What Time or Event in our Lives Yields the Most Poems?

WRobert Frost lived with his family on his little farm in New Hampshire for 9 years early in his married life. He died at 88, yet most of his poems originate from anecdotes and experiences of this agrarian time. Frost didn’t even like farming.

I felt comforted when I read this about one of America’s most revered poets. He won the Pulitzer prize four times, was our laureate and graced the inauguration of a young and forward-thinking president. He remained close to the earth, deeply rooted, one might say, in associations with neighbors and weather.

I believe each of us has a period of our lives or even a dominating single experience about which we write over and over.  I have been retired from nursing for two years now. I had my nursing license and worked full time in that field for 14 years. I was a librarian for twenty, a mother for more than 40 now. Have practiced my avocation of reading palms and cards for almost 60. I assign myself a variety of subjects. But when I face the page in the morning, what emerges is most often a verse about sickness, the fragility of the body, death.

My nursing years, I believe, will always be my Muse. When I think hard about this, though, I suppose the main reason is because I have the most questions about what makes the body fail. Why do some survive while others succumb? And how do those at the bedside find the courage to wait and pray and go on alone? This is triggered by the fact that my father died of cancer when I was 10 and my sister passed from ‘crib death’ before I was born. My mother’s rule for me, above all else, was that I stay alive.

Many poets are haunted by the same sort of question. Notably Ruth Stone who pens poem after poem about her young husband’s suicide. Gregory Orr, who, as a child, felt he caused his brother’s accidental death. Carl Shapiro whose father passed before he was born.

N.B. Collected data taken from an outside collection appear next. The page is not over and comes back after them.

(** Two pages of comments for post 1 and one page of votes for post 2. *)
Lemma paginated_fetch_concatenates_witness :
  (@getComments Demo.source 5 Demo.zclient 1 []).1
    = Some (inr [Demo.comment5; Demo.comment6])
  ∧ (@getVotes Demo.source 5 Demo.zclient 2 []).1
    = Some (inr [Demo.vote7; Demo.vote8]).
Proof.
  split.
  - apply (proj1 (@paginated_fetch_concatenates Demo.source 5 Demo.zclient 1 [])
             [[Demo.comment5]; [Demo.comment6]]).
    + eapply (@PageChain_next Demo.source); [reflexivity..|done|].
      eapply (@PageChain_last Demo.source); reflexivity.
    + simpl; lia.
  - apply (proj2 (@paginated_fetch_concatenates Demo.source 5 Demo.zclient 2 [])
             [[Demo.vote7; Demo.vote8]]).
    + eapply (@PageChain_last Demo.source); reflexivity.
    + simpl; lia.
Defined.


(** ** User loading *)

Section users.
Context `{!Source}.

Lemma collectUsers_spec usersCh : ∀ users acc,
  ∃ new,
    (collectUsers usersCh users acc).2 = acc ++ new
    ∧ NoDup new
    ∧ (∀ id, id ∈ new ↔ id ∈ usersCh ∧ users !! id = None)
    ∧ (∀ id, (collectUsers usersCh users acc).1 !! id
             = if decide (id ∈ new) then Some None else users !! id).
Proof.
  induction usersCh as [|userID usersCh IH]; intros users acc; simpl.
  - exists []. rewrite app_nil_r. split_and!; [done|constructor|set_solver|].
    intros id. by rewrite decide_False by set_solver.
  - destruct (users !! userID) as [u|] eqn:Hu.
    + destruct (IH users acc) as (new & Hacc & Hnd & Hin & Hlk).
      exists new. split_and!; [done..| |done].
      intros id. rewrite Hin. set_solver.
    + destruct (IH (<[userID:=None]> users) (acc ++ [userID]))
        as (new & Hacc & Hnd & Hin & Hlk).
      exists (userID :: new). split_and!.
      * by rewrite Hacc, <-(assoc_L (++)).
      * constructor; [|done]. rewrite Hin, lookup_insert_eq. naive_solver.
      * intros id. rewrite elem_of_cons, Hin, elem_of_cons.
        destruct (decide (id = userID)) as [->|Hne]; [naive_solver|].
        rewrite lookup_insert_ne by done. naive_solver.
      * intros id. rewrite Hlk.
        destruct (decide (id = userID)) as [->|Hne].
        -- rewrite lookup_insert_eq. rewrite (decide_True (P := _ ∈ _ :: _)) by set_solver.
           by case_decide.
        -- rewrite lookup_insert_ne by done.
           repeat case_decide; set_solver.
Qed.

Lemma storeUsers_keeps loaded : ∀ users id,
  is_Some (users !! id) → is_Some (storeUsers users loaded !! id).
Proof.
  unfold storeUsers.
  induction loaded as [|u loaded IH]; intros users id Hid; simpl; [done|].
  apply IH. destruct (decide (User.ID u = id)) as [->|Hne].
  - rewrite lookup_insert_eq. eauto.
  - by rewrite lookup_insert_ne.
Qed.

Lemma loadBatches_keeps batches : ∀ s net id,
  is_Some (Client.Users s !! id) →
  is_Some (Client.Users (loadBatches s batches net).1.2 !! id).
Proof.
  induction batches as [|batch batches IH]; intros s net id Hid; simpl; [done|].
  destruct (get _ _ _) as [[err|response] net']; simpl; [done|].
  apply IH. simpl. by apply storeUsers_keeps.
Qed.

Lemma loadBatches_requests batches : ∀ s net s' net',
  loadBatches s batches net = (None, s', net') →
  net' = net ++ map (usersURL (Client.BaseURL s)) batches.
Proof.
  induction batches as [|batch batches IH]; intros s net s' net' Hrun;
    simpl in *.
  - injection Hrun as _ <-. by rewrite app_nil_r.
  - rewrite get_fetch in Hrun.
    destruct (fetch _ _) as [err|response]; [done|].
    apply IH in Hrun. simpl in Hrun. by rewrite Hrun, <-(assoc_L (++)).
Qed.

Lemma GetPosts_client fuel s topic parallel net g net1 :
  gatherPosts fuel s topic parallel net = (Some g, net1) →
  (∀ id, id ∈ Gathered.usersToLoad g → Client.Users s !! id = None)
  ∧ NoDup (Gathered.usersToLoad g)
  ∧ ∀ posts errs fatal s' net',
      GetPosts fuel s topic parallel net = (Some (posts, errs, fatal, s'), net') →
      ∀ id, is_Some (Client.Users s !! id) ∨ id ∈ Gathered.usersToLoad g →
            is_Some (Client.Users s' !! id).
Proof.
  intros Hg. unfold GetPosts. rewrite Hg.
  unfold gatherPosts in Hg. case_decide; [done|].
  destruct (getPosts_loop _ _ _ _ _) as [[[sent fatalError]|] net2]; [|done].
  case_decide; [done|].
  destruct (detailsLoader _ _ _ _) as [[[[ps us] es]|] net3]; [|done].
  destruct (collectUsers_spec us (Client.Users s) [])
    as (new & Hacc & Hnd & Hin & Hlk).
  destruct (collectUsers _ _ _) as [users toLoad]. simpl in *. subst toLoad.
  injection Hg as <- <-. simpl. split_and!.
  - intros id. rewrite Hin. naive_solver.
  - done.
  - intros posts errs fatal s' net' Hrun id Hid.
    assert (is_Some (users !! id)) as Hmarked.
    { rewrite Hlk. case_decide; [eauto|]. by destruct Hid. }
    unfold loadUsers in Hrun.
    pose proof (loadBatches_keeps (splitBatches new)
                  (Client.withUsers s users) net3 id Hmarked) as Hkeep.
    destruct (loadBatches _ _ _) as [[[err|] s2] net4]; simpl in *;
      by injection Hrun as <- <- <- <- <-.
Qed.
(** X15. The byte string [_generateSecret] hashes is 116 bytes long and
    determines each of the four packed words (timestamp, previous block hash,
    player, nonce); so two derivations with different nonces never hash the
    same bytes.  And each derivation hashes the nonce it has just incremented,
    which is larger than every nonce hashed before and still a [uint256]. *)
Theorem hashed_bytes_determine_the_nonce :
  (forall t b p n, length (preimage t b p n) = 116%nat) /\
  (forall t1 b1 p1 n1 t2 b2 p2 n2,
      preimage t1 b1 p1 n1 = preimage t2 b2 p2 n2 ->
      t1 mod 2 ^ 256 = t2 mod 2 ^ 256 /\
      b1 mod 2 ^ 256 = b2 mod 2 ^ 256 /\
      p1 mod 2 ^ 160 = p2 mod 2 ^ 160 /\
      n1 mod 2 ^ 256 = n2 mod 2 ^ 256) /\
  (forall t1 b1 p1 n1 t2 b2 p2 n2,
      0 <= n1 <= MAX_UINT256 -> 0 <= n2 <= MAX_UINT256 -> n1 <> n2 ->
      preimage t1 b1 p1 n1 <> preimage t2 b2 p2 n2) /\
  (forall (env : Env) (player : Z) (s : State) (r : Z) (s' : State),
      _generateSecret env player s = Ok r s' ->
      r = Keccak.keccak256
            (preimage (block_timestamp env) (blockhash env (block_number env - 1))
               player (_nonce s')) mod 20 + 1 /\
      _nonce s < _nonce s' <= MAX_UINT256).
Proof.
  assert (Hinj : forall t1 b1 p1 n1 t2 b2 p2 n2,
             preimage t1 b1 p1 n1 = preimage t2 b2 p2 n2 ->
             t1 mod 2 ^ 256 = t2 mod 2 ^ 256 /\
             b1 mod 2 ^ 256 = b2 mod 2 ^ 256 /\
             p1 mod 2 ^ 160 = p2 mod 2 ^ 160 /\
             n1 mod 2 ^ 256 = n2 mod 2 ^ 256).
  { intros t1 b1 p1 n1 t2 b2 p2 n2.
    unfold preimage, Abi.encodePacked, Abi.uint256, Abi.bytes32, Abi.address.
    cbn [concat]. rewrite !app_nil_r. intros H.
    apply app_inj_1 in H as [Ht H]; [ | rewrite !be_bytes_length; reflexivity ].
    apply app_inj_1 in H as [Hb H]; [ | rewrite !be_bytes_length; reflexivity ].
    apply app_inj_1 in H as [Hp Hn]; [ | rewrite !be_bytes_length; reflexivity ].
    apply be_bytes_inj in Ht, Hb, Hp, Hn.
    change (256 ^ Z.of_nat 32) with (2 ^ 256) in Ht, Hb, Hn.
    change (256 ^ Z.of_nat 20) with (2 ^ 160) in Hp.
    repeat split; assumption. }
  split; [ | split; [ exact Hinj | split ] ].
  - intros t b p n.
    unfold preimage, Abi.encodePacked, Abi.uint256, Abi.bytes32, Abi.address.
    cbn [concat]. rewrite !length_app, !be_bytes_length. reflexivity.
  - intros t1 b1 p1 n1 t2 b2 p2 n2 H1 H2 Hne Heq.
    apply Hinj in Heq as (_ & _ & _ & Hn).
    unfold MAX_UINT256 in *.
    rewrite !Z.mod_small in Hn by lia. contradiction.
  - intros env player s r s' Hok. rewrite generateSecret_run in Hok.
    destruct (Z.gtb_spec (_nonce s + 1) MAX_UINT256) as [ | Hle ]; [ discriminate Hok | ].
    destruct (block_number env <? 1); [ discriminate Hok | ].
    injection Hok as <- <-. cbn [set_nonce _nonce]. split; [ | lia ].
    unfold derivedSecret, preimage, Abi.encodePacked. cbn [concat].
    rewrite app_nil_r. reflexivity.
Qed.
(* ===================================================================== *)
(** ** What the loop does with a parsed reply *)
(* ===================================================================== *)



(** X10.  A reply that parses to something Python takes for false -- [{}],
    [null], [0], [""], [[]], [false] -- counts as a failure and nothing is
    stored.  A reply that parses to a true value that is no object -- a
    non-empty list or string, a number, [true] -- makes the item
    assignment raise [TypeError], which the loop does not handle. *)
Theorem unusable_results L W it wikitext ls s content v :
  chat_create W (n_chat s) (extraction_prompt it.2.1 wikitext) = Some content ->
  parse_reply L content = Ok v ->
  let r := try_extract L W it wikitext ls s in
  (truthy v = false ->
   r.1 = Ok (count_failed ls) /\ file r.2 = file s /\
   written (history r.2) = written (history s)) /\
  (truthy v = true -> (forall d, v <> JObj d) ->
   r.1 = Raise TypeError /\ file r.2 = file s /\
   on_extract_error ls TypeError = None).
Proof.
  intros Hchat Hparse r. subst r.
  destruct it as [iso [name suffix]]. simpl in *.
  unfold try_extract, try_except, extract_and_store, extract_with_openai,
    chat_completions_create, mbind, M_bind, lift_res, history.
  unfold extraction_prompt in Hchat. rewrite Hchat, Hparse. simpl.
  split.
  - intros ->. simpl. split_and!; try done.
    rewrite !written_app. simpl. by rewrite !app_nil_r.
  - intros -> Hobj. destruct v; simpl; try done. by destruct (Hobj d).
Qed.

Lemma unusable_results_witness :
  let it := Sample.germany in
  let ls := Sample.empty_loop_state in
  let s := initial_state None in
  let run_with content := try_extract Sample.lib (Edges.reply_world content) it (lit "text") ls s in
  (parse_reply Sample.lib (lit "{}") = Ok (JObj []) /\
   truthy (JObj []) = false /\
   (run_with (lit "{}")).1 = Ok (count_failed ls)) /\
  (parse_reply Sample.lib (lit "[1]") = Ok (JArr [JInt 1]) /\
   truthy (JArr [JInt 1]) = true /\
   (run_with (lit "[1]")).1 = Raise TypeError).
Proof.
  intros it ls s run_with.
  assert (H1 : parse_reply Sample.lib (lit "{}") = Ok (JObj [])) by (by vm_compute).
  assert (H2 : parse_reply Sample.lib (lit "[1]") = Ok (JArr [JInt 1])) by (by vm_compute).
  split.
  - split; [exact H1|]. split; [reflexivity|].
    exact (proj1 (proj1 (unusable_results Sample.lib (Edges.reply_world (lit "{}")) it
                           (lit "text") ls s (lit "{}") (JObj []) eq_refl H1) eq_refl)).
  - split; [exact H2|]. split; [reflexivity|].
    exact (proj1 (proj2 (unusable_results Sample.lib (Edges.reply_world (lit "[1]")) it
                           (lit "text") ls s (lit "[1]") (JArr [JInt 1]) eq_refl H2)
                    eq_refl ltac:(discriminate))).
Defined.
Lemma replace_fuel_enough old new : old <> [] ->
  forall fuel s, (length s <= fuel)%nat ->
  replace_fuel fuel old new s = replace_fuel (length s) old new s.
Proof.
  intros Hold fuel. induction fuel as [fuel IH] using lt_wf_ind.
  intros s Hs. destruct s as [|a s]; [destruct fuel; reflexivity|].
  destruct fuel as [|fuel]; [simpl in Hs; lia|].
  cbn [replace_fuel length].
  destruct (startswith old (a :: s)) eqn:E.
  - f_equal. pose proof (startswith_length _ _ E) as Hl.
    destruct old as [|o old]; [contradiction|].
    cbn [length drop] in *.
    rewrite (IH fuel) by (try rewrite length_drop; lia).
    rewrite (IH (length s)); [reflexivity| lia | rewrite length_drop; lia].
  - f_equal. apply IH; simpl in Hs; lia.
Qed.

Lemma replace_nil old new : replace old new [] = [].
Proof. reflexivity. Qed.

Lemma replace_cons old new a s : old <> [] ->
  replace old new (a :: s) =
  if startswith old (a :: s)
  then new ++ replace old new (drop (length old) (a :: s))
  else a :: replace old new s.
Proof.
  intros Hold. unfold replace at 1. cbn [length replace_fuel].
  destruct (startswith old (a :: s)) eqn:E; [|reflexivity].
  f_equal. unfold replace. apply replace_fuel_enough; [exact Hold|].
  destruct old as [|o old]; [contradiction|]. cbn [length drop].
  rewrite length_drop. lia.
Qed.

(** *** The three passes compute the CR LF normal form *)

Lemma replace_crlf_cr_is_to_lf s :
  replace [CR] [LF] (replace [CR; LF] [LF] s) = to_lf s.
Proof.
  induction s as [s IH] using (induction_ltof1 _ (@length Z)). unfold ltof in IH.
  destruct s as [|c s]; [reflexivity|].
  rewrite replace_cons by discriminate. cbn [startswith to_lf].
  destruct (bool_decide_reflect (CR = c)) as [<-|Hc].
  - rewrite bool_decide_eq_true_2 by reflexivity.
    destruct s as [|d s].
    + reflexivity.
    + cbn [startswith andb length drop].
      destruct (bool_decide_reflect (LF = d)) as [<-|Hd].
      * rewrite bool_decide_eq_true_2 by reflexivity. cbn [andb app].
        rewrite replace_cons by discriminate. cbn [startswith].
        rewrite bool_decide_eq_false_2 by chr_neq. cbn [andb].
        f_equal. apply IH. simpl. lia.
      * rewrite (bool_decide_eq_false_2 (d = LF)) by congruence. cbn [andb].
        rewrite replace_cons by discriminate. cbn [startswith].
        rewrite bool_decide_eq_true_2 by reflexivity. cbn [andb length drop app].
        f_equal. apply IH. simpl. lia.
  - cbn [andb]. rewrite (bool_decide_eq_false_2 (c = CR)) by congruence.
    rewrite replace_cons by discriminate. cbn [startswith].
    rewrite bool_decide_eq_false_2 by congruence. cbn [andb].
    f_equal. apply IH. simpl. lia.
Qed.
Lemma getCached_miss (cache : Cache) (key : string) (x : T) (ttl : option Z)
    (now stored : Z) :
  fst (get cache key now) = None ->
  getCached cache key x ttl now stored
  = {| fetch_result := Some x;
       fetch_cache := set (snd (get cache key now)) key (stringify x)
                        (Some (match ttl with Some s => s | None => 3600 end)) stored;
       fetcher_called := true |}.
Proof.
  intros Hmiss. unfold getCached.
  destruct (get cache key now) as [cached cache1]. simpl in Hmiss. subst cached.
  reflexivity.
Qed.

Lemma lifetime_default (ttl : option Z) :
  lifetime (Some (match ttl with Some s => s | None => 3600 end)) = lifetime ttl.
Proof. destruct ttl; reflexivity. Qed.

(** X11. [getCached] serves what it has fetched until the entry expires.
    After a call that finds nothing under the key, fetches [x] and stores
    it at the instant [stored], a second call up to [ttl] seconds after
    [stored] returns [x] without calling its fetcher and leaves the cache as
    it is, whatever its fetcher would return; a call after that fetches
    anew, and so does any call after [invalidateCache(key)]. A [ttl] of
    zero stands for an hour. *)
Theorem getCached_serves_stored_value_until_expiry
    (cache : Cache) (key : string) (x y : T) (ttl : option Z)
    (looked stored now now' : Z)
    (Hmiss : fst (get cache key looked) = None) :
  let first := getCached cache key x ttl looked stored in
  let again := getCached (fetch_cache first) key y ttl now now' in
  let after_invalidation :=
    getCached (invalidateCache (fetch_cache first) key) key y ttl now now' in
  fetch_result first = Some x
  /\ fetcher_called first = true
  /\ (now <= stored + lifetime ttl * 1000 ->
      fetch_result again = Some x
      /\ fetcher_called again = false
      /\ fetch_cache again = fetch_cache first)
  /\ (stored + lifetime ttl * 1000 < now ->
      fetch_result again = Some y /\ fetcher_called again = true)
  /\ fetch_result after_invalidation = Some y
  /\ fetcher_called after_invalidation = true.
Proof.
  intros first again after_invalidation.
  subst again after_invalidation first.
  rewrite (getCached_miss cache key x ttl looked stored Hmiss).
  cbn [fetch_result fetch_cache fetcher_called].
  split; [reflexivity |]. split; [reflexivity |].
  set (cache1 := snd (get cache key looked)).
  split; [| split].
  - intros Hlive. unfold getCached at 1 2 3.
    rewrite get_after_set, lifetime_default.
    replace (stored + lifetime ttl * 1000 <? now) with false
      by (symmetry; apply Z.ltb_ge; lia).
    rewrite stringify_truthy. cbn [fetch_result fetch_cache fetcher_called].
    rewrite parse_stringify. repeat split.
  - intros Hdead. unfold getCached at 1 2.
    rewrite get_after_set, lifetime_default.
    replace (stored + lifetime ttl * 1000 <? now) with true
      by (symmetry; apply Z.ltb_lt; lia).
    split; reflexivity.
  - unfold getCached, invalidateCache. rewrite get_after_del. split; reflexivity.
Qed.
Definition Update (g : Gateway) : M (option error) :=
  f ← outcome;
  match f with
  | Some err => emit (EvUpdate g (Some err)) ;; mret (Some err)
  | None => λ w,
      match api_gateways w !! gw_key g with
      | None => (emit (EvUpdate g (Some (ErrNotFound (gw_key g)))) ;;
                 mret (Some (ErrNotFound (gw_key g)))) w
      | Some old =>
          (emit (EvUpdate g None) ;; mret None)
            (set_api_gateways (stored_after_Update g old) w)
      end
  end.

(** [Status().Update]: only the status of the stored object is written. *)
Definition Status_Update (g : Gateway) : M (option error) :=
  f ← outcome;
  match f with
  | Some err => emit (EvStatusUpdate g (Some err)) ;; mret (Some err)
  | None => λ w,
      match api_gateways w !! gw_key g with
      | None => (emit (EvStatusUpdate g (Some (ErrNotFound (gw_key g)))) ;;
                 mret (Some (ErrNotFound (gw_key g)))) w
      | Some old =>
          (emit (EvStatusUpdate g None) ;; mret None)
            (set_api_gateways (<[gw_key g := set_Status old (gw_Status g)]>) w)
      end
  end.

(** *** The shared registry, as the process calls it *)

(** [time.Now()] is read only by a registration that passes the
    annotations check. *)
Definition RegisterService (svc : Service) (serviceType : mcp.ServiceType)
    : M (error + mcp.MCPService) := λ w,
  let '(r, res) := mcp.RegisterService (now w) (MCPRegistry w) svc serviceType in
  match res with
  | inl err => (inl err, set_MCPRegistry r w)
  | inr s => (inr s, set_reads (S (reads w)) (set_MCPRegistry r w))
  end.

Definition DeregisterService (name : NamespacedName) : M bool := λ w,
  let '(r, b) := mcp.DeregisterService (MCPRegistry w) name in
  (b, set_MCPRegistry r w).

Definition UpdateRegistryStatus (gateway : Gateway) : M Gateway := λ w,
  (mcp.UpdateRegistryStatus (MCPRegistry w) gateway, w).

(** [ctrl.Result]; durations are in nanoseconds as in Go. *)
Record Result := mkResult { Requeue : bool; RequeueAfter : Z }.

Definition Second : Z := 1000000000.
Definition Minute : Z := 60 * Second.

End runtime.

(** ** pkg/services/watcher.go *)
Module services.
Import corev1 v1alpha1 runtime.

Definition MCPEnabledLabel := "mcp-enabled".
Definition MCPTypeAnnotation := "mcp.fetchfy.ai/type".

Definition IsMCPEnabledService (svc : Service) : bool :=
  match svc_Labels svc with
  | None => false
  | Some labels =>
      match labels !! MCPEnabledLabel with
      | Some val => bool_decide (val = "true")
      | None => false
      end
  end.

Definition isMCPEnabledService (svc : Service) : bool := IsMCPEnabledService svc.

(** The event filter of [NewServiceWatcher]. *)
Definition CreateFunc (obj : Service) : bool := isMCPEnabledService obj.
Definition UpdateFunc (objOld objNew : Service) : bool :=
  isMCPEnabledService objNew || isMCPEnabledService objOld.
Definition DeleteFunc (obj : Service) : bool := isMCPEnabledService obj.

(** The role the watcher reads from the type annotation. *)
Definition serviceTypeOf (service : Service) : mcp.ServiceType :=
  match svc_Annotations service with
  | Some annotations =>
      match annotations !! MCPTypeAnnotation with
      | Some typeStr =>
          if decide (typeStr = mcp.ServiceType_string mcp.ServiceTypeAgent)
          then mcp.ServiceTypeAgent else mcp.ServiceTypeTool
      | None => mcp.ServiceTypeTool
      end
  | None => mcp.ServiceTypeTool
  end.

(** [updateAllGatewayStatuses] *)
Definition updateGatewayStatus (key : NamespacedName) : M unit :=
  r ← Get_Gateway key;
  match r with
  | inl _ => mret tt                           (* logged; continue *)
  | inr currentGateway =>
      currentGateway ← UpdateRegistryStatus currentGateway;
      _ ← Status_Update currentGateway;        (* a failure is logged *)
      mret tt
  end.

Definition updateAllGatewayStatuses : M unit := λ w,
  forM_ (map_to_list (sw_gateways w)).*1 updateGatewayStatus w.

(** [(sw *ServiceWatcher) Reconcile] *)
Definition Reconcile (req : NamespacedName) : M (Result * option error) :=
  r ← Get_Service req;
  match r with
  | inl err =>
      if IsNotFound err then
        _ ← DeregisterService req;
        mret (mkResult false 0, None)
      else mret (mkResult false 0, Some err)
  | inr service =>
      if negb (isMCPEnabledService service) then
        _ ← DeregisterService req;
        mret (mkResult false 0, None)
      else
        let serviceType := serviceTypeOf service in
        r ← RegisterService service serviceType;
        match r with
        | inl err => mret (mkResult false 0, Some err)
        | inr _ =>
            updateAllGatewayStatuses ;;
            mret (mkResult false 0, None)
        end
  end.

(** [AddGateway]: the map keeps the pointer it is given; only its keys
    are ever read back. *)
Definition AddGateway (gateway : Gateway) : M unit :=
  (λ w, (tt, set_sw_gateways (<[gw_key gateway := gateway]>) w)) ;;
  emit (EvAddGateway (gw_key gateway)).

Definition RemoveGateway (name : NamespacedName) : M unit :=
  (λ w, (tt, set_sw_gateways (delete name) w)) ;;
  emit (EvRemoveGateway name).

Section Selector.
(** [metav1.LabelSelectorAsSelector], a function of apimachinery. *)
Variable LabelSelectorAsSelector : metav1.LabelSelector → error + metav1.Selector.

Definition GetMatchingServices (gateway : Gateway) : M (error + list Service) :=
  match LabelSelectorAsSelector (ServiceSelector (gw_Spec gateway)) with
  | inl err => mret (inl err)
  | inr selector => List_Services selector
  end.
End Selector.

End services.

(** ** internal/controller/gateway_controller.go *)
Module controller.
Import corev1 v1alpha1 runtime.

Definition gatewayFinalizer := "fetchfy.ai/finalizer".

Definition conditionTypeReady := "Ready".
Definition conditionTypeAvailable := "Available".

Definition reasonReady := "GatewayReady".
Definition reasonConfigured := "GatewayConfigured".
Definition reasonNotReady := "GatewayNotReady".
Definition reasonServerError := "ServerError".
Definition reasonConfigError := "ConfigurationError".

(** [DeletionTimestamp.IsZero()]: a nil pointer or Go's zero instant,
    which is the instant [0] here. *)
Definition IsZero (t : option Time) : bool :=
  match t with
  | None => true
  | Some t => bool_decide (t = 0)
  end.

(** The loop of [updateGatewayCondition] over [gateway.Status.Conditions]:
    [None] when it returns without writing, else the list it leaves
    ([new] is the entry the call would write). *)
Fixpoint updateConditions (new : metav1.Condition) (conditions : list metav1.Condition)
    : option (list metav1.Condition) :=
  match conditions with
  | [] => Some [new]
  | condition :: rest =>
      if decide (metav1.cond_Type condition = metav1.cond_Type new) then
        if bool_decide (metav1.cond_Status condition = metav1.cond_Status new)
           && bool_decide (metav1.cond_Reason condition = metav1.cond_Reason new)
           && bool_decide (metav1.cond_Message condition = metav1.cond_Message new)
        then None
        else Some (new :: rest)
      else (condition ::.) <$> updateConditions new rest
  end.

(** The entry a call writes at instant [t]. *)
Definition newCondition (t : Time) (gateway : Gateway)
    (conditionType : string) (status : metav1.ConditionStatus)
    (reason message : string) : metav1.Condition :=
  metav1.mkCondition conditionType status (gw_Generation gateway) t reason message.

(** [updateGatewayCondition] with the clock reading it would use. *)
Definition updateGatewayConditionAt (t : Time) (gateway : Gateway)
    (conditionType : string) (status : metav1.ConditionStatus)
    (reason message : string) : option Gateway :=
  set_Conditions gateway <$>
    updateConditions (newCondition t gateway conditionType status reason message)
                     (Conditions (gw_Status gateway)).

(** [updateGatewayCondition]: the clock is read only when an entry is
    written. *)
Definition updateGatewayCondition (gateway : Gateway)
    (conditionType : string) (status : metav1.ConditionStatus)
    (reason message : string) : M Gateway := λ w,
  match updateGatewayConditionAt (now w) gateway conditionType status reason message with
  | None => (gateway, w)
  | Some gateway' => (gateway', set_reads (S (reads w)) w)
  end.

(** [cleanupGateway]; [Shutdown] is an outgoing call, made only by a
    [Stop] that finds the listener started. *)
Definition cleanupGateway (gatewayName : NamespacedName) : M unit :=
  (λ w,
     match MCPServers w !! gatewayName with
     | Some server =>
         (shutdown ← (if mcp.started server
                         && negb (bool_decide (mcp.httpServer server = None))
                      then outcome else mret None);
          let '(server, err) := mcp.Stop shutdown server in   (* the error is logged *)
          (λ w, (tt, set_MCPServers (<[gatewayName := server]>) w)) ;;
          emit (EvServerStop gatewayName server err) ;;
          (λ w, (tt, set_MCPServers (delete gatewayName) w)) ;;
          emit (EvServerDiscard gatewayName)) w
     | None => (tt, w)
     end) ;;
  services.RemoveGateway gatewayName.

(** [handleDeletion] *)
Definition handleDeletion (gateway : Gateway) : M (Result * option error) :=
  cleanupGateway (mkNN (gw_Namespace gateway) (gw_Name gateway)) ;;
  if controllerutil.ContainsFinalizer gateway gatewayFinalizer then
    let gateway := controllerutil.RemoveFinalizer gateway gatewayFinalizer in
    e ← Update gateway;
    match e with
    | Some err => mret (mkResult false 0, Some err)
    | None => mret (mkResult false 0, None)
    end
  else mret (mkResult false 0, None).

(** [ensureMCPServer] *)
Definition ensureMCPServer (gateway : Gateway) : M (option error) := λ w,
  let gatewayName := mkNN (gw_Namespace gateway) (gw_Name gateway) in
  let server :=
    match MCPServers w !! gatewayName with
    | Some server => server
    | None => mcp.NewServer
    end in
  let server := mcp.Configure server gateway in
  if negb (mcp.IsRunning server) then
    match mcp.Start server with
    | (server, Some err) =>
        (Some err, set_MCPServers (<[gatewayName := server]>) w)
    | (server, None) =>
        (emit (EvServerStart gatewayName) ;; mret None)
          (set_MCPServers (<[gatewayName := server]>) w)
    end
  else (None, set_MCPServers (<[gatewayName := server]>) w).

My nursing simply reinforced my questions.

I have been trying to craft a collection about my psychic experiences. I have poems about the shapes and markings of the hand. A body of work now about the Tarot. A few poems about intuition, insight and the sixth sense generally. But interwoven through all of this, is the primary, the glaring question: What would I live for? What do I die of, when and how? And is this up to me, to some higher power or simply left to chance organisms and accidents?

Lots of other people write about death. Statistics say it beats out love for most popular (sic) topic! Lots of anthologies and journals focus on health. In fact more and more universities are including literary pursuits and studies as part of their medical curriculum.

I feel blessed that I have found this Muse in the same way I felt so honored every day to serve as a nurse. I think it is interesting for each of us to explore our deep motivation. Our 9 or 14 years or single moment over which our writers’ souls were shaped. Where is your poetry home?